Here's a good article:

https://www.forbes.com/sites/carolinesimon/2017/09/05/bureau...

The answer is it's both. On the one hand there isn't enough incentive to rein in costs. But on the other hand, administrative requirements really have been going way up:

> Perhaps most controversial is an increasing raft of federal and state regulations that universities must abide by: the Clery Act, which requires campuses to report their crime activity; new Title IX regulations that govern the handling of sexual assault; and Family Educational Rights and Privacy Act (FERPA) requirements for providing educational records.

> In 2013 and 2014 alone, the Department of Education released rules and directives on 10 new sets of issues, ranging from proposed rules on teacher preparation programs to Net Price Calculator requirements to specific regulations for FAFSA verification. Complying with all these rules requires additional staff and additional money. The resources required are not insignificant: a Vanderbilt study of 13 colleges and universities found that regulatory compliance comprises 3 to 11% of schools’ nonhospital operating expenses, taking up 4 to 15% of faculty and staff’s time.

> “It is pages and pages and pages of regulations that require more sophisticated professionals,” says Penny Rue, vice president for Campus Life at Wake Forest University and board chair-elect of the National Association of Student Affairs Professionals.
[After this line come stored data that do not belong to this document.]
(* ===== verification/EventReg.v ===== *)
(** * The event manager's observers: ESIF/Products/ESIF_UF/Sources/esif_uf_eventmgr.c

    Observers of events are entries in 64 lists, by event type modulo 64.  An
    entry counts its registrations; the event thread takes a reference of its
    own while it calls the observer's callback without holding the lock.
    Entries that are no longer wanted are moved to a garbage list and destroyed
    from there.  This file has the operations and what they do when nothing
    interferes; EventRace.v has the interleavings, EventSignal.v the queue.

    Entries live in a heap; an operation has no outcome ([None]) when it uses an
    entry that has been freed.  A list is the list of its nodes, and a node is
    known by its entry (they are allocated and live in lists together); this is
    the contract that LinkList.v proves of the lists.  Each definition is one
    critical section of the list lock, or what runs between two of them. *)

From S2P Require Import Prelude EventCache.
From stdpp Require Import list gmap.
Local Open Scope Z_scope.
Local Open Scope dptf_scope.

Definition NUM_EVENT_LISTS : Z := 64.
Definition EVENT_MGR_MATCH_ANY : Z := ESIF_HANDLE_MATCH_ANY_EVENT.
Definition EVENT_MGR_DOMAIN_D0 : Z := 12356.
Definition EVENT_MGR_DOMAIN_NA : Z := 20033.
Definition EVENT_MGR_MATCH_ANY_DOMAIN : Z := 255.
Definition MAX_ESIF_EVENT_ENUM_VALUE : Z := 188.

Definition ESIF_EVENT_GROUP_POWER : Z := 1.
Definition ESIF_EVENT_GROUP_SENSOR : Z := 2.
Definition ESIF_EVENT_GROUP_CODE : Z := 4.
Definition ESIF_EVENT_GROUP_SYSTEM_METRICS : Z := 5.

(** An event of a device support package; the key is only passed on. *)
Record EsifFpcEvent : Type := mk_fpc { esif_event : Z; esif_group : Z; event_key : list Z }.

(** A callback is known by its address. *)
Record EventMgrEntry : Type := mk_entry {
  participantId : Z;
  isParticipant0Id : bool;
  domainId : Z;
  fpcEvent : EsifFpcEvent;
  callback : Z;
  context : Z;
  refCount : Z;
  isInUse : bool;
  markedForDelete : bool
}.

Record rst : Type := mk_rst {
  heap : gmap positive EventMgrEntry;
  observerLists : list (option (list positive));
  garbageList : option (list positive)
}.
Abbreviation RM := (SM rst).

Definition with_heap (h : gmap positive EventMgrEntry) (s : rst) : rst := mk_rst h (observerLists s) (garbageList s).
Definition with_lists (l : list (option (list positive))) (s : rst) : rst := mk_rst (heap s) l (garbageList s).
Definition with_garbage (l : option (list positive)) (s : rst) : rst := mk_rst (heap s) (observerLists s) l.

Definition with_ref (n : Z) (e : EventMgrEntry) : EventMgrEntry :=
  mk_entry (participantId e) (isParticipant0Id e) (domainId e) (fpcEvent e) (callback e) (context e) n (isInUse e) (markedForDelete e).
Definition with_use (b : bool) (e : EventMgrEntry) : EventMgrEntry :=
  mk_entry (participantId e) (isParticipant0Id e) (domainId e) (fpcEvent e) (callback e) (context e) (refCount e) b (markedForDelete e).
Definition with_mark (b : bool) (e : EventMgrEntry) : EventMgrEntry :=
  mk_entry (participantId e) (isParticipant0Id e) (domainId e) (fpcEvent e) (callback e) (context e) (refCount e) (isInUse e) b.

Definition deref (p : positive) : RM EventMgrEntry :=
  fun s => match heap s !! p with Some e => Some (e, s) | None => None end.
Definition update (p : positive) (f : EventMgrEntry -> EventMgrEntry) : RM unit :=
  fun s => match heap s !! p with Some e => Some (tt, with_heap (<[p := f e]> (heap s)) s) | None => None end.
Definition free_entry (p : positive) : RM unit :=
  fun s => match heap s !! p with Some _ => Some (tt, with_heap (delete p (heap s)) s) | None => None end.

(** The index of an event's list. *)
Definition list_index (ev : Z) : nat := Z.to_nat (u32 ev mod NUM_EVENT_LISTS).
Definition get_list (i : nat) : RM (option (list positive)) :=
  fun s => match observerLists s !! i with Some l => Some (l, s) | None => None end.
Definition set_list (i : nat) (l : list positive) : RM unit := smodify (fun s => with_lists (<[i := Some l]> (observerLists s)) s).

(** [esif_link_list_node_remove]: nothing happens when the node is not there. *)
Fixpoint remove_node (p : positive) (l : list positive) : list positive :=
  match l with
  | [] => []
  | q :: l => if decide (q = p) then l else q :: remove_node p l
  end.

(** The loops that look for an entry. *)
Fixpoint find_node (m : EventMgrEntry -> bool) (l : list positive) : RM ptr :=
  match l with
  | [] => sret None
  | p :: l =>
      let! e := deref p in
      if m e then sret (Some p) else find_node m l
  end.

(* ------------------------------------------------------------------ *)
(** ** The garbage list *)

(** [mem]: the outcome of allocating the node. *)
Definition EsifEventMgr_MoveEntryToGarbage (mem : bool) (p : positive) : RM Z :=
  let! s := sget in
  match garbageList s with
  | None => sret ESIF_E_UNSPECIFIED
  | Some g =>
      if mem then smodify (with_garbage (Some (g ++ [p]))) ;! sret ESIF_OK
      else sret ESIF_E_NO_MEMORY
  end.

(** One turn of the loop that empties the garbage list: the entry taken off the
    list, under the lock. *)
Definition pop_garbage : RM ptr :=
  let! s := sget in
  match garbageList s with
  | Some (p :: g) => smodify (with_garbage (Some g)) ;! sret (Some p)
  | _ => sret None
  end.

(** What follows without the lock: the event is disabled (the entry is returned,
    as it was) and the entry freed. *)
Definition discard (p : positive) : RM EventMgrEntry :=
  let! e := deref p in free_entry p ;! sret e.

(** The whole loop, for a caller that nobody interferes with: the entries that
    were disabled. *)
Fixpoint dump_loop (n : nat) : RM (list EventMgrEntry) :=
  match n with
  | O => sret []
  | S n =>
      let! p := pop_garbage in
      match p with
      | None => sret []
      | Some p => let! e := discard p in let! r := dump_loop n in sret (e :: r)
      end
  end.

Definition EsifEventMgr_DumpGarbage : RM (Z * list EventMgrEntry) :=
  let! s := sget in
  match garbageList s with
  | None => sret (ESIF_E_UNSPECIFIED, [])
  | Some g => let! r := dump_loop (length g) in sret (ESIF_OK, r)
  end.

(* ------------------------------------------------------------------ *)
(** ** Registering *)

(** The answer of whatever enables an event outside the event manager. *)
Definition EsifEventMgr_EnableEvent (os : EventMgrEntry -> Z) (e : EventMgrEntry) : Z :=
  if participantId e =? EVENT_MGR_MATCH_ANY then ESIF_OK
  else
    let g := esif_group (fpcEvent e) in
    if (g =? ESIF_EVENT_GROUP_POWER) || (g =? ESIF_EVENT_GROUP_SYSTEM_METRICS) ||
       (g =? ESIF_EVENT_GROUP_SENSOR) || (g =? ESIF_EVENT_GROUP_CODE)
    then os e else ESIF_OK.

Inductive found : Type := FoundNoList | FoundNone | FoundOne | FoundMarked (p : positive).

Definition same_registration (fpc : EsifFpcEvent) (pid dom cb ctx : Z) (e : EventMgrEntry) : bool :=
  (esif_event (fpcEvent e) =? esif_event fpc) &&
  ((participantId e =? pid) || (isParticipant0Id e && EsifUpPm_IsPrimaryParticipantId pid)) &&
  (domainId e =? dom) && (context e =? ctx) && (callback e =? cb).

(** The first critical section: look for the same registration and count it. *)
Definition add_find (fpc : EsifFpcEvent) (pid dom cb ctx : Z) : RM found :=
  let! l := get_list (list_index (esif_event fpc)) in
  match l with
  | None => sret FoundNoList
  | Some l =>
      let! r := find_node (same_registration fpc pid dom cb ctx) l in
      match r with
      | None => sret FoundNone
      | Some p =>
          let! e := deref p in
          if negb (markedForDelete e) then update p (with_ref (refCount e + 1)) ;! sret FoundOne
          else sret (FoundMarked p)
      end
  end.

Definition new_entry (fpc : EsifFpcEvent) (pid dom cb ctx : Z) : EventMgrEntry :=
  mk_entry pid (EsifUpPm_IsPrimaryParticipantId pid) dom fpc cb ctx 1 false false.

(** The second one: the new entry, allocated at [p], joins the list that was
    found in the first. *)
Definition add_insert (p : positive) (fpc : EsifFpcEvent) : RM unit :=
  let! l := get_list (list_index (esif_event fpc)) in
  match l with
  | None => ub
  | Some l => set_list (list_index (esif_event fpc)) (l ++ [p])
  end.

(** The third one, on the error path; then the entry, if any, is freed. *)
Definition add_undo (i : nat) (node entry : ptr) : RM unit :=
  let! l := get_list i in
  match l, node with
  | Some l, Some p => set_list i (remove_node p l)
  | _, _ => sret tt
  end ;!
  match entry with Some p => free_entry p | None => sret tt end.

(** [mem] is the address of the new entry, [mem_node] the outcome of allocating
    its node. *)
Definition EsifEventMgr_AddEntry (mem : ptr) (mem_node : bool) (os : EventMgrEntry -> Z)
    (fpc : EsifFpcEvent) (pid dom cb ctx : Z) : RM Z :=
  let i := list_index (esif_event fpc) in
  let! r := add_find fpc pid dom cb ctx in
  match r with
  | FoundNoList => add_undo i None None ;! sret ESIF_E_UNSPECIFIED
  | FoundOne => sret ESIF_OK
  | FoundMarked p => add_undo i (Some p) None ;! sret ESIF_E_NO_CREATE
  | FoundNone =>
      match mem with
      | None => add_undo i None None ;! sret ESIF_E_NO_MEMORY
      | Some p =>
          smodify (fun s => with_heap (<[p := new_entry fpc pid dom cb ctx]> (heap s)) s) ;!
          if mem_node then
            add_insert p fpc ;!
            let! e := deref p in
            let rc := EsifEventMgr_EnableEvent os e in
            if rc =? ESIF_OK then sret ESIF_OK else add_undo i (Some p) (Some p) ;! sret rc
          else add_undo i None (Some p) ;! sret ESIF_E_NO_MEMORY
      end
  end.

(** Which events a participant has: the outside's answers. *)
Record pm_api : Type := mk_pm {
  pm_available : Z -> bool;
  pm_event : Z -> Z -> option EsifFpcEvent
}.

(** The event definition for a registration, or the error. *)
Definition lookup_event (pm : pm_api) (not_found : Z) (ev pid cb : Z) : Z + EsifFpcEvent :=
  if cb =? 0 then inl ESIF_E_PARAMETER_IS_NULL
  else if negb (pid =? EVENT_MGR_MATCH_ANY) then
    if pm_available pm pid then
      match pm_event pm pid ev with Some f => inr f | None => inl not_found end
    else inl ESIF_E_PARTICIPANT_NOT_FOUND
  else inr (mk_fpc ev 0 []).

Definition EsifEventMgr_RegisterEventByType (pm : pm_api) (mem : ptr) (mem_node : bool) (os : EventMgrEntry -> Z)
    (ev pid dom cb ctx : Z) : RM Z :=
  match lookup_event pm ESIF_E_EVENT_NOT_FOUND ev pid cb with
  | inl rc => sret rc
  | inr fpc => EsifEventMgr_AddEntry mem mem_node os fpc pid dom cb ctx
  end.

(* ------------------------------------------------------------------ *)
(** ** Unregistering *)

Definition same_observer (fpc : EsifFpcEvent) (pid dom cb ctx : Z) (e : EventMgrEntry) : bool :=
  (esif_event (fpcEvent e) =? esif_event fpc) && (participantId e =? pid) && (domainId e =? dom) &&
  (context e =? ctx) && (callback e =? cb).

(** The critical section; the garbage is emptied afterwards. *)
Definition release_find (mem : bool) (fpc : EsifFpcEvent) (pid dom cb ctx : Z) : RM Z :=
  let i := list_index (esif_event fpc) in
  let! l := get_list i in
  match l with
  | None => sret ESIF_E_UNSPECIFIED
  | Some l =>
      let! r := find_node (same_observer fpc pid dom cb ctx) l in
      match r with
      | None => sret ESIF_OK
      | Some p =>
          let! e := deref p in
          update p (with_ref (refCount e - 1)) ;!
          (if (refCount e - 1 <=? 0) || markedForDelete e then
             EsifEventMgr_MoveEntryToGarbage mem p ;! set_list i (remove_node p l)
           else sret tt) ;!
          sret ESIF_OK
      end
  end.

Definition EsifEventMgr_ReleaseEntry (mem : bool) (fpc : EsifFpcEvent) (pid dom cb ctx : Z) : RM (Z * list EventMgrEntry) :=
  let! rc := release_find mem fpc pid dom cb ctx in
  let! r := EsifEventMgr_DumpGarbage in
  sret (rc, r.2).

Definition EsifEventMgr_UnregisterEventByType (pm : pm_api) (mem : bool) (ev pid dom cb ctx : Z) : RM (Z * list EventMgrEntry) :=
  match lookup_event pm ESIF_E_NOT_FOUND ev pid cb with
  | inl rc => sret (rc, [])
  | inr fpc => EsifEventMgr_ReleaseEntry mem fpc pid dom cb ctx
  end.

Definition of_app (cb ctx : Z) (e : EventMgrEntry) : bool := (callback e =? cb) && (context e =? ctx).

(** The inner loop: the nodes that stay.  [mems] gives each node its outcome. *)
Fixpoint unregister_nodes (mems : positive -> bool) (cb ctx : Z) (l : list positive) : RM (list positive) :=
  match l with
  | [] => sret []
  | p :: l =>
      let! e := deref p in
      if of_app cb ctx e then
        update p (with_mark true) ;!
        if negb (isInUse e) then
          EsifEventMgr_MoveEntryToGarbage (mems p) p ;! unregister_nodes mems cb ctx l
        else let! r := unregister_nodes mems cb ctx l in sret (p :: r)
      else let! r := unregister_nodes mems cb ctx l in sret (p :: r)
  end.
Rue adds that incidents on college campuses, such as the 2007 shooting at Virginia Tech, contributed to a need for administrative spending that often goes unnoticed, from case management services to threat assessment teams.


This seems like a red herring. I'm pretty sure costs have doubled multiple times in recent decades.
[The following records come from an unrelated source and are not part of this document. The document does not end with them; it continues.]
(* ===== verification/Machine.v ===== *)
(** * Threads as a machine of steps

    A component that several threads use is modelled by the steps that its
    threads take, one at a time: a step on a configuration yields the next
    configuration and what can be observed, or has no outcome ([None]) where the
    code's behaviour is undefined.  [allowed] says when a step may be taken: the
    thread is there, and the clients keep the component's rules.  An interleaving
    is a list of steps. *)

From S2P Require Import Prelude.
From stdpp Require Import list.

Section Machine.
Context {C V O : Type} (exec : V -> C -> option (C * list O)) (allowed : V -> C -> Prop).

(** The last configuration and the observations, in order. *)
Fixpoint run_steps (vs : list V) (c : C) : option (C * list O) :=
  match vs with
  | [] => Some (c, [])
  | v :: vs =>
      match exec v c with
      | Some (c, k) => match run_steps vs c with Some (c, k') => Some (c, k ++ k') | None => None end
      | None => None
      end
  end.

Fixpoint follows (vs : list V) (c : C) : Prop :=
  match vs with
  | [] => True
  | v :: vs => allowed v c /\ forall c' k, exec v c = Some (c', k) -> follows vs c'
  end.

Lemma run_steps_app vs ws : forall c, run_steps (vs ++ ws) c =
  match run_steps vs c with
  | Some (c1, k1) => match run_steps ws c1 with Some (c2, k2) => Some (c2, k1 ++ k2) | None => None end
  | None => None
  end.
Proof.
  induction vs as [|v vs IH]; intros c; cbn [app run_steps].
  - by destruct (run_steps ws c) as [[c2 k2]|].
  - destruct (exec v c) as [[c1 k1]|]; [|done]. rewrite IH. destruct (run_steps vs c1) as [[c2 k2]|]; [|done].
    destruct (run_steps ws c2) as [[c3 k3]|]; [|done]. by rewrite app_assoc.
Qed.

Lemma follows_app vs ws : forall c, follows (vs ++ ws) c ->
  follows vs c /\ forall c1 k1, run_steps vs c = Some (c1, k1) -> follows ws c1.
Proof.
  induction vs as [|v vs IH]; intros c; cbn [app follows run_steps].
  - intros Hd. split; [done|]. by intros c1 k1 [= <- <-].
  - intros [Ha Hd]. split; [split; [done|]|].
    + intros c1 k1 E. by apply (IH c1 (Hd c1 k1 E)).
    + intros c2 k2. destruct (exec v c) as [[c1 k1]|] eqn:E; [|done]. destruct (run_steps vs c1) as [[c3 k3]|] eqn:E2; [|done].
      intros [= <- _]. by apply (proj2 (IH c1 (Hd c1 k1 eq_refl)) c3 k3).
Qed.

(** An invariant that every step allowed keeps, and that gives it an outcome. *)
Lemma run_steps_inv (I : C -> Prop) (Hstep : forall v c, I c -> allowed v c -> exists c' k, exec v c = Some (c', k) /\ I c') vs :
  forall c, I c -> follows vs c -> exists c' k, run_steps vs c = Some (c', k) /\ I c'.
Proof.
  induction vs as [|v vs IH]; intros c Hc Hd; [by exists c, []|]. destruct Hd as [Ha Hd]. cbn [run_steps].
  destruct (Hstep v c Hc Ha) as (c1 & k1 & E1 & H1). rewrite E1. destruct (IH c1 H1 (Hd c1 k1 E1)) as (c2 & k2 & E2 & H2). rewrite E2. eauto.
Qed.

(** Something the observations of every step have. *)
Lemma run_steps_obs (I : C -> Prop) (P : O -> Prop) (Q : V -> Prop)
    (Hstep : forall v c c' k, I c -> Q v -> allowed v c -> exec v c = Some (c', k) -> I c' /\ Forall P k) vs :
  forall c c' k, I c -> follows vs c -> Forall Q vs -> run_steps vs c = Some (c', k) -> Forall P k.
Proof.
  induction vs as [|v vs IH]; intros c c' k Hc Hd Hq; cbn [run_steps]; [by intros [= <- <-]; constructor|].
  destruct Hd as [Ha Hd]. apply Forall_cons in Hq as [Hq Hqs]. destruct (exec v c) as [[c1 k1]|] eqn:E1; [|done].
  destruct (run_steps vs c1) as [[c2 k2]|] eqn:E2; [|done]. intros [= <- <-]. destruct (Hstep v c c1 k1 Hc Hq Ha E1) as [Hc1 Hk1].
  apply Forall_app. split; [done|]. exact (IH c1 c2 k2 Hc1 (Hd c1 k1 eq_refl) Hqs E2).
Qed.

(** Checking that a run keeps the rules. *)
Context `{!forall v c, Decision (allowed v c)}.

Fixpoint check (vs : list V) (c : C) : bool :=
  match vs with
  | [] => true
  | v :: vs => bool_decide (allowed v c) && match exec v c with Some (c', _) => check vs c' | None => true end
  end.

Lemma check_sound vs : forall c, check vs c = true -> follows vs c.
Proof.
  induction vs as [|v vs IH]; intros c; [done|]. cbn [check follows]. intros [Ha%bool_decide_eq_true Hc]%andb_true_iff. split; [done|].
  intros c' k E. rewrite E in Hc. by apply IH.
Qed.
End Machine.

(** A run that keeps weaker rules keeps the stronger ones, or there is a first step that
    breaks them. *)
Lemma follows_or {C V O : Type} (exec : V -> C -> option (C * list O)) (weak strong broken : V -> C -> Prop)
    (Hor : forall v c, weak v c -> strong v c \/ broken v c) vs : forall c, follows exec weak vs c ->
  follows exec strong vs c \/ exists vs1 v vs2 c1 k1, vs = vs1 ++ v :: vs2 /\ run_steps exec vs1 c = Some (c1, k1) /\ broken v c1.
Proof.
  induction vs as [|v vs IH]; intros c; [by left|]. intros [Hw Hd]. destruct (Hor v c Hw) as [Hs|Hb]; [|right; by exists [], v, vs, c, []].
  destruct (exec v c) as [[c1 k1]|] eqn:E; [|left; split; [done|congruence]]. destruct (IH c1 (Hd c1 k1 eq_refl)) as [Hf|(vs1 & v' & vs2 & c2 & k2 & -> & E2 & Hb)].
  - left. split; [done|]. intros c' k E'. rewrite E in E'. by injection E' as <- <-.
  - right. exists (v :: vs1), v', vs2, c2, (k1 ++ k2). split; [done|]. cbn [run_steps]. by rewrite E, E2.
Qed.

(** The first occurrence of an element taken out of a list. *)
Definition remove_one {A} `{EqDecision A} (x : A) (l : list A) : list A :=
  match list_find (fun y => y = x) l with Some (i, _) => delete i l | None => l end.

Lemma remove_one_split {A} `{EqDecision A} (x : A) l : x ∈ l -> exists l1 l2, l = l1 ++ x :: l2 /\ remove_one x l = l1 ++ l2.
Proof.
  intros Hx. unfold remove_one. destruct (list_find (fun y => y = x) l) as [[i y]|] eqn:Ef.
  - apply list_find_Some in Ef as (Hi & -> & _). exists (take i l), (drop (S i) l). split; [symmetry; by apply take_drop_middle|].
    by rewrite delete_take_drop.
  - exfalso. apply list_find_None in Ef. rewrite Forall_forall in Ef. by apply (Ef x Hx).
Qed.

Lemma remove_one_nodup {A} `{EqDecision A} (x : A) l : x ∈ l -> NoDup l ->
  NoDup (remove_one x l) /\ forall y, y ∈ remove_one x l <-> y <> x /\ y ∈ l.
Proof.
  intros Hx Hn. destruct (remove_one_split x l Hx) as (l1 & l2 & -> & ->). apply NoDup_app_cons_swap in Hn as (H1 & H2 & Hn). split; [exact Hn|].
  intros y. rewrite !elem_of_app, elem_of_cons. split.
  - intros Hy. split; [intros ->; tauto|tauto].
  - intros [Hne [Hy|[->|Hy]]]; tauto.
Qed.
Baumol’s law enables this growth in the administrative state - the money is available to pay for tuition, so it gets spent however the university wants.


The wages are what's relevant with Baumol. It's possible rising wages of parents helped generate the administrative burden but 90% of the time it was the flood of cheap student debt via gov, every kid thinking they need to go to college, the massive boom in demand via international students, etc.
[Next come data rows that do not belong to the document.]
Lemma old_heap_delete (h : gmap positive EventMgrEntry) p : old_heap h (delete p h).
Proof. intros q x Hx. apply lookup_delete_Some in Hx as [_ Hx]. by exists x. Qed.

Lemma old_update (s : rst) p e e' : heap s !! p = Some e -> same_entry e e' -> old_state s (with_heap (<[p := e']> (heap s)) s).
Proof. intros Ee Hs. split; [done|]. by apply (old_heap_insert _ p e). Qed.

Lemma old_removed (s : rst) i p h g : length (observerLists s) = 64%nat -> (i < 64)%nat -> NoDup (list_at s i) -> old_heap (heap s) h ->
  old_state s (mk_rst h (<[i := Some (remove_node p (list_at s i))]> (observerLists s)) g).
Proof.
  intros Hl Hi Hn Hh. split; [|done]. intros j q. rewrite list_at_insert by done. destruct (decide (j = i)) as [->|]; [|done].
  rewrite remove_node_spec by done. by intros [_ ?]%list_elem_of_filter.
Qed.

Lemma old_left priv own (s : rst) i p e : reg_inv (Some p) priv own s -> p ∈ list_at s i -> heap s !! p = Some e -> old_state s (after_left s i p e).
Proof.
  intros Hi Hp Ee. unfold after_left. destruct (_ || _); [|by apply (old_update s p e)].
  apply old_removed; [apply (ri_len _ _ _ _ Hi)|exact (list_at_index _ _ _ _ _ _ Hi Hp)|apply (list_at_nodup _ _ _ _ _ Hi)|by apply (old_heap_insert _ p e)].
Qed.

(** The application's entries are all marked; none is entered any more. *)
Definition app_gone (cb ctx : Z) (s : rst) : Prop :=
  forall i q e, q ∈ list_at s i -> heap s !! q = Some e -> of_app cb ctx e = true -> markedForDelete e = true.

Lemma app_gone_old cb ctx s s' : old_state s s' -> app_gone cb ctx s -> app_gone cb ctx s'.
Proof.
  intros [Hl Hh] Hg i q e' Hq Ee' Ha. destruct (Hh q e' Ee') as (e & Ee & Hcb & Hctx & Hm). apply Hm. apply (Hg i q e); [by apply Hl|done|].
  unfold of_app in *. by rewrite <- Hcb, <- Hctx.
Qed.

(** The step is not the insertion of an entry of the application. *)
Definition not_new (cb ctx : Z) (v : revt) : bool := match v with VInsert _ a => negb ((a_cb a =? cb) && (a_ctx a =? ctx)) | _ => true end.

Section Gone.
Context (c : rcfg) (Hc : race_inv c) (cb ctx : Z).

Lemma find_old a c' : allowed (VFind a) c -> do_find a c = Some c' -> old_state (c_reg c) (c_reg c').
Proof.
  intros Ha. unfold do_find, allowed, client_rules, found_registration in *. pose proof (ci_reg _ Hc) as Hi.
  pose proof (add_find_spec _ _ _ _ Hi (a_fpc a) (a_pid a) (a_dom a) (a_cb a) (a_ctx a)) as Hf. cbv zeta in Hf.
  destruct (first_match _ _ _) as [p|].
  - destruct Hf as (e & Ee & Hp & _ & Hf). rewrite (Ha p e eq_refl Ee) in Hf. rewrite Hf. intros [= <-]. by apply (old_update _ p e).
  - rewrite Hf. intros [= <-]. apply old_state_refl.
Qed.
The fact university administrators responded to boom in demand/capital by hiring way more administrators is probably not directly a consequence of Baumol either. But it is why the costs of these administrators is so expensive, t which is reflected in tution costs.

Maybe you could blame it because being a uni admin is an easy job to get with little actual output demanded of you, but you still get paid like a high productivity sector employee, so people flocked to it. And if they were paid a wage connected to their individual output they wouldn't be nearly as many of them and tuition costs could go down.

But the universities could also just fire 2/3rds of them and still function while paying the rest normal high wages.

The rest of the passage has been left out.